FileMaker Web Security...a better solution?

[ibiubu]

I was just curious about one aspect of FileMaker security online.

The Scenario:

A database is being shared via web companion and instant web publishing. No specific access privledges have been set in FileMaker...allowing easy web access to the html encoded web pages linking to the database via the web (no desire for users to have to enter a username and password to access the database).

The database is also being administrated over the local office nework by 4 or 5 other employees via FileMaker. To do so FileMaker prefs have been set to allow this. TCP (not AppleTalk) protocol is being used in this case.

With this scenario, and without any added security measures being applied, I found it quite easy to access the database remotely over the internet. It was easy enough to determine a IP address of the machine serving up the database by taking a close look at the web pages being served up by web companion. From a remote location I was then able to use FileMaker over the internet, enter the IP address, and up came the FileMaker database in all its glory, complete access and all.

Now of course this type of thing is UNACCEPTABLE. Here was my solution.

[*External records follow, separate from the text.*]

(** C3.  When no overview is stored for the package and version, neither
    handler that fetches it answers 404: each reads a property of the
    missing row and ends in a [TypeError]. *)
Theorem routes_missing_overview_throw :
  forall (markdown_render : string -> string)
         (JSON_parse_metadata : string -> Completion Routes.Metadata)
         (JSON_parse_docs : string -> Completion (list Routes.ModuleInfo))
         (packageName version moduleName : string)
         (format : option Routes.Format) (ctx : Routes.Context),
    Routes.overview_route markdown_render JSON_parse_metadata
      packageName version None format ctx
    = Throw (TypeError
               "Cannot read properties of undefined (reading 'readme')")
    /\ Routes.module_route markdown_render JSON_parse_metadata JSON_parse_docs
         packageName version moduleName None format ctx
       = Throw (TypeError
                  "Cannot read properties of undefined (reading 'docs')").
Proof.
  intros. split; reflexivity.
Qed.

(* ================================================================== *)
(** ** Further properties of splitting *)

Lemma append_length (s t : string) :
  String.length (s ++ t) = String.length s + String.length t.
Proof. induction s as [|c s IH]; simpl; [reflexivity | now rewrite IH]. Qed.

1) I installed Norton Personal Firewall on the MAC that is running my database and web companion. I set it to just allow incoming access via web browsing. For everything else I blocked all access EXCEPT for the IP addresses of the machines on the office local network and my computer at home over the internet, allowing access to the database for those machines.

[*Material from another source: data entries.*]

(** * Kythe facts extraction for Verilog: scope resolution and signatures

    A shallow embedding of [verilog/tools/kythe/kythe_facts_extractor.h]
    (the [VNameContext] and [ScopeContext] stacks and the definition search)
    and of [IsStorageTypeOfDataTypeSpecified] from [verilog/CST/type.cc],
    together with the properties the specification states about them. *)

From Stdlib Require Import String Ascii DecimalString List Bool Arith Lia.
Import ListNotations.

(** ** Outcomes of a call

    A call either returns, or aborts the process through a failed
    [CHECK] / [ABSL_DIE_IF_NULL], or dereferences a null pointer. *)

Inductive Outcome (A : Type) : Type :=
| Returns (a : A)
| Fatal
| Undefined.

Arguments Returns {A} a.
Arguments Fatal {A}.
Arguments Undefined {A}.

(** Member functions read and write the object they are called on: a method
    of an object of type [S] with result [A] is a state transformer that
    may abort. *)

Definition Method (S A : Type) : Type := S -> Outcome (A * S).

Definition ret {S A : Type} (a : A) : Method S A :=
  fun s => Returns (a, s).

Definition bind {S A B : Type} (m : Method S A) (k : A -> Method S B) : Method S B :=
  fun s =>
    match m s with
    | Returns (a, s') => k a s'
    | Fatal => Fatal
    | Undefined => Undefined
    end.

Definition get {S : Type} : Method S S :=
  fun s => Returns (s, s).

Definition put {S : Type} (s' : S) : Method S unit :=
  fun _ => Returns (tt, s').

Definition die {S A : Type} : Method S A :=
  fun _ => Fatal.

Definition undefined_behaviour {S A : Type} : Method S A :=
  fun _ => Undefined.

Declare Scope method_scope.
Delimit Scope method_scope with method.
Notation "x <- m ;; k" := (bind m (fun x => k))
  (at level 61, m at next level, right associativity) : method_scope.
Notation "m ;;; k" := (bind m (fun _ => k))
  (at level 61, right associativity) : method_scope.
Open Scope method_scope.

2) I guess I could have also set my DSL router to block any access to port 5003 (the port FileMaker uses), but this would have also blocked any access I might want to have to the database over the internet from home.

My solution was fairly easy. I just wanted to know what other type of options might be available for this type of scenario?

[Vaughan]

Errr, the Web Security databases?

[scratchmalogicalwax]

the web security databases will only work when accessing the database thru WC

If you have an FMServer on the internet as I do you have to close port 5003 somehow as you have done. Otherwise any john doe can fireup FMPro client specify your FMServer IP address in hosts and get some form of access to your database depending on password access etc.

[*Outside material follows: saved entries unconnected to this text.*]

(** * BrowserFrameUtility: frame tree teardown and navigation

    A shallow embedding of
    [packages/happy-dom/src/browser/BrowserFrameUtility.ts].

    Frames, windows, pages, contexts and browsers are JavaScript objects
    that the utility reaches through references and mutates in place, so
    they live in an object store ([World]) and are named by identifiers.
    A method is a function from the store to a [Completion]: it returns
    normally with a value and the new store, or it throws with the store
    as the throw left it. *)

From Stdlib Require Import List String Ascii Bool Arith Lia.
Import ListNotations.
Local Open Scope list_scope.
Local Open Scope string_scope.

(** ** Object store *)

Definition FrameId := nat.
Definition WinId := nat.
Definition PageId := nat.
Definition ContextId := nat.
Definition BrowserId := nat.
Definition ConsoleId := nat.

(** What the code reads of a WHATWG URL object ([url.URL] of Node, and
    [Location], which the code passes where a URL is expected). *)
Record URLRecord := {
  href : string;
  origin : string;
  hostname : string
}.

Inductive DOMExceptionNameEnum := uriMismatchError.

Inductive Error :=
| TypeError (message : string)
| DOMException (message : string) (name : DOMExceptionNameEnum)
| OtherError (message : string).

(** [IResponse]: [text ()] either resolves with the body or rejects. *)
Record Response := {
  responseURL : string;
  text : Error + string
}.

Record RequestInit := {
  init_referrer : option string;
  init_referrerPolicy : option string
}.

(** [IGoToOptions]. *)
Record GoToOptions := {
  referrer : option string;
  referrerPolicy : option string
}.

Record Settings := {
  browserNavigation : list string;
  disableJavaScriptEvaluation : bool;
  disableErrorCapturing : bool
}.

Record Browser := {
  settings : Settings;
  defaultContext : ContextId
}.

Record BrowserContext := {
  browser : BrowserId;
  pages : list PageId
}.

Record Page := {
  context : ContextId;
  mainFrame : FrameId;
  console : ConsoleId
}.

(** The fields of a window the utility touches: [closed], [location],
    [document.referrer] and the document itself, kept as the markup that
    was written into it (empty for the blank document of a new
    window). *)
Record Window := {
  closed : bool;
  location : URLRecord;
  document_referrer : string;
  document_content : string
}.

(** [frame instanceof DetachedBrowserFrame] *)
Inductive FrameClass := BrowserFrame | DetachedBrowserFrame.

(** Modelled from the spec: the classes implementing [IBrowserFrame] are
    not part of the file.  A frame holds its window, parent, children
    and page; [window] and [page] are nullable: [closeFrame] stores
    [null] in both.  [url] and [content] are not stored in the frame:
    [url] is the frame's current location, that of its window, and
    [content] is the document of that window, which [goto] replaces
    (see [frameUrl], [setFrameUrl] and [setFrameContent]). *)
Record Frame := {
  frameClass : FrameClass;
  window : option WinId;
  parentFrame : option FrameId;
  childFrames : list FrameId;
  page : option PageId
}.

(** The closure handed to [setTimeout] by the [javascript:] branch of
    [goto]; it captures [frame], [url] and [readyStateManager]. *)
Inductive TimerCallback :=
| JavaScriptURL (frame : FrameId) (url : string) (readyStateManager : WinId).

(** Calls into collaborators whose code is elsewhere.  The store records
    them in program order. *)
Inductive Event :=
| EvDestroyTasks (frame : FrameId)
    (* frame._asyncTaskManager.destroy() *)
| EvRemoveSettings (win : WinId)
    (* WindowBrowserSettingsReader.removeSettings(window) *)
| EvStartTask (win : WinId)
    (* window._readyStateManager.startTask() *)
| EvEndTask (win : WinId)
    (* window._readyStateManager.endTask() *)
| EvFetch (win : WinId) (url : string) (init : RequestInit)
    (* window.fetch(url, init) *)
| EvDispatchError (win : WinId) (error : Error)
    (* WindowErrorUtility.dispatchError(window, error) *)
| EvEval (win : WinId) (code : string).
    (* window.eval(code) *)

Record World := {
  frames : FrameId -> Frame;
  windows : WinId -> Window;
  nextWindow : WinId;
  pageOf : PageId -> Page;
  contextOf : ContextId -> BrowserContext;
  browserOf : BrowserId -> Browser;
  timers : list (WinId * TimerCallback);
  log : list Event
}.

(** ** Completions *)

Inductive Completion (A : Type) :=
| Normal (a : A) (w : World)
| Throws (e : Error) (w : World)
| OutOfFuel.
Arguments Normal {A} a w.
Arguments Throws {A} e w.
Arguments OutOfFuel {A}.

Definition M (A : Type) := World -> Completion A.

I have closed the port on my router because there is no need for remote access but firewall protection is better as you can specify IP's to allow

The easiest way round this problem for those who do not share their web databases between FMPro Clients is to make the files single user.

[ April 04, 2002, 05:17 AM: Message edited by: scratchmalogicalwax ]

[Anatoli]

You don't have to give up IP access. Just set firewall open for all IP, which will access FM remotely.